Matisse also made several significant trips just prior to the creation of L'Atelier Rouge. He visited an Islamic exhibition in Munich; the Moorish cities of Seville, Córdoba, and Granada in Spain; and St. Petersburg and Moscow. One can see how this impacted the development of his aesthetic, as his tones and decorative motifs become more exotic–almost playful in his experimentation with forms and colors.

==Legacy==
Matisse's technique in L'Atelier Rouge to use just one bold, rich color to create the entirety of the composition–by strategically using the absence of the red–would significantly impact the succeeding generations of Modern artists. This accomplishment is considered by some a direct precursor to color field painting, best exemplified by artists such as Mark Rothko and Kenneth Noland.

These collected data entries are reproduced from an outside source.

(** Lines 65-72: glue every piece that does not itself start with the
    pattern onto the piece before it. *)
Fixpoint recombine (p : Re.pattern) (parts combined_parts : list string)
    : list string :=
  match parts with
  | [] => combined_parts
  | part :: rest =>
      if Re.matches p part || bool_decide (combined_parts = [])
      then recombine p rest (combined_parts ++ [part])
      else recombine p rest (add_to_last combined_parts part)
  end.

(** Lines 64-73: the parts [summarize] chunks. *)
Definition split_parts (p : Re.pattern) (text : string) : list string :=
  recombine p (Re.split p text) [].

(** ** Effects: the trace of LLM requests and log records, exceptions *)

(** What a run does that the outside can see. *)
Inductive event :=
| Ask (query : string)           (* llm.ask(query) *)
| Info_tokens (tcount : Z)       (* logging.info(f"tokens: {tcount}") *)
| Info_sending (query : string)  (* logging.info(f"Sending prompt + diff:\n{...}") *)
| Warning_too_long (tcount : Z). (* logging.warning(f"diff too long. ...") *)

(** The Python exceptions the code can raise by itself: a failed lookup
    in [max_token_count] and an index into an empty [splitre]. *)
Inductive exn :=
| KeyError (key : string)
| IndexError.

(** How a run ends.  [OutOfFuel] stands for a [while True] loop that was
    cut off; it is not a value the program returns. *)
Inductive outcome (A : Type) :=
| Ok (a : A)
| Raise (e : exn)
| OutOfFuel.
Arguments Ok {A} a.
Arguments Raise {A} e.
Arguments OutOfFuel {A}.

(** A computation reads the trace so far and returns how it ends together
    with the extended trace. *)
Definition M (A : Type) : Type := list event -> outcome A * list event.

Definition ret {A} (a : A) : M A := fun tr => (Ok a, tr).
Definition raise {A} (e : exn) : M A := fun tr => (Raise e, tr).
Definition out_of_fuel {A} : M A := fun tr => (OutOfFuel, tr).
Definition bind {A B} (m : M A) (k : A -> M B) : M B :=
  fun tr =>
    match m tr with
    | (Ok a, tr') => k a tr'
    | (Raise e, tr') => (Raise e, tr')
    | (OutOfFuel, tr') => (OutOfFuel, tr')
    end.
Definition emit (e : event) : M unit := fun tr => (Ok tt, tr ++ [e]).

Notation "'let*' x := m 'in' k" := (bind m (fun x => k))
  (at level 10, x name, m at level 100, k at level 200).

(** ** The program *)

(** [max_token_count], lines 14-17. *)
Definition max_token_count : gmap string Z :=
  {[ "gpt-4" := 8192; "gpt-3.5-turbo" := 4097 ]}.

(** The default of [splitre]: first [diff ] headers, then blank lines,
    then line feeds. *)
Definition default_splitre : list Re.pattern := [Re.Diff; Re.Blank; Re.Newline].

(** The default of [prompt] in [summarize]. *)
Definition summarize_prompt : string :=
  "Make an unordered list of the effects of every change in this diff." +:+ nl +:+ nl.

(** The prompt of the compression passes, line 41, as it is typed there. *)
Definition compress_prompt : string :=
  "Make an unordered list that summarizes the changes described below.n" +:+ nl.

Definition more_detail : string := "## More Detail".

(** The state of the chunking loop of [summarize]. *)
Record loop_state := LoopState {
  chunk : list string;
  chunk_tcount : Z;
  summaries : list string
}.

(** ** The specification's reading of the loops *)

(** The ChunkAssembler of the specification (section 4.3), written from
    its words: parts are added to the current chunk while the running
    total with the next part stays under the budget; when the next part
    would reach or exceed it, the current chunk is closed and the part
    starts a new one. *)
Fixpoint assemble (tokens : string -> Z) (budget : Z) (current : list string)
    (total : Z) (parts : list string) : list (list string) :=
  match parts with
  | [] => [current]
  | part :: rest =>
      if total + tokens part <? budget
      then assemble tokens budget (current ++ [part]) (total + tokens part) rest
      else current :: assemble tokens budget [part] (tokens part) rest
  end.

Definition ChunkAssembler (tokens : string -> Z) (budget : Z)
    (parts : list string) : list (list string) :=
  match parts with
  | [] => []
  | part :: rest => assemble tokens budget [part] (tokens part) rest
  end.

(** The result document of the specification (section 4.5): every
    compression pass puts its summaries and a heading above what was
    there. [layers] are the summaries of the compression passes in the
    order they were made. *)
Definition prepend_layers (layers : list (list string)) (result : list string)
    : list string :=
  fold_left (fun result summaries => summaries ++ [more_detail] ++ result)
    layers result.

(** How many sections of a document are the heading. *)
Definition headings (sections : list string) : nat :=
  length (filter (fun x => x = more_detail) sections).

(** ** Notions the further properties are stated with *)

(** [text] without its line feeds. *)
Fixpoint remove_lf (text : string) : string :=
  match text with
  | EmptyString => ""
  | String c text' =>
      if Ascii.eqb c LF then remove_lf text' else String c (remove_lf text')
  end.

(** [piece] occurs in [text] as it is, in one stretch. *)
Definition substring (piece text : string) : Prop :=
  exists before after, text = before +:+ piece +:+ after.

(** The last character of a text. *)
Fixpoint last_char (text : string) : option ascii :=
  match text with
  | EmptyString => None
  | String c EmptyString => Some c
  | String _ text' => last_char text'
  end.

(** [chunk] is a run of neighbours of [parts]. *)
Definition run_of (chunk parts : list string) : Prop :=
  exists before after, parts = before ++ chunk ++ after.

(** The chunks of a list, each with the part that starts the next chunk:
    whenever a chunk is followed by another one, [ok] holds of the chunk
    and the first part of its successor. *)
Fixpoint boundaries (ok : list string -> string -> Prop)
    (chunks : list (list string)) : Prop :=
  match chunks with
  | [] => True
  | c :: rest =>
      match rest with
      | [] => True
      | [] :: _ => False
      | (part :: _) :: _ => ok c part
      end /\ boundaries ok rest
  end.

(** ** The log file and the command line *)

(** [log], lines 19-22.  The files are a map from paths to what they
    hold; opening for appending creates a file that is not there.  A
    [Path] is never false, so [if path] asks whether there is one. *)
Definition log (path : option string) (text : string)
    (files : gmap string string) : gmap string string :=
  match path with
  | None => files
  | Some p => <[p := default "" (files !! p) +:+ (text +:+ nl)]> files
  end.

For example, upon closer inspection, the pale "lines"—that carve the objects out of the red space and dictate the perspective of the room—are not lines at all. Rather, the lines themselves are constructed by the absence of the red paint. That is to say, Matisse originally painted the canvas a pale yellow. He then painted over that color with a thinly applied rusty, rich red, leaving thin bands of the under-color to serve as line. This same approach can be seen in works by Frank Stella, although he left bands of raw canvas. Similarly, the technique of layering color to establish depth or perspective—without formal use of line—serves as a crux for most of color field painting.

This painting was the subject of an exhibition at the Museum of Modern Art in New York (1 May–10 September 2022) and the National Gallery of Denmark in Copenhagen (13 October 2022–26 February 2023).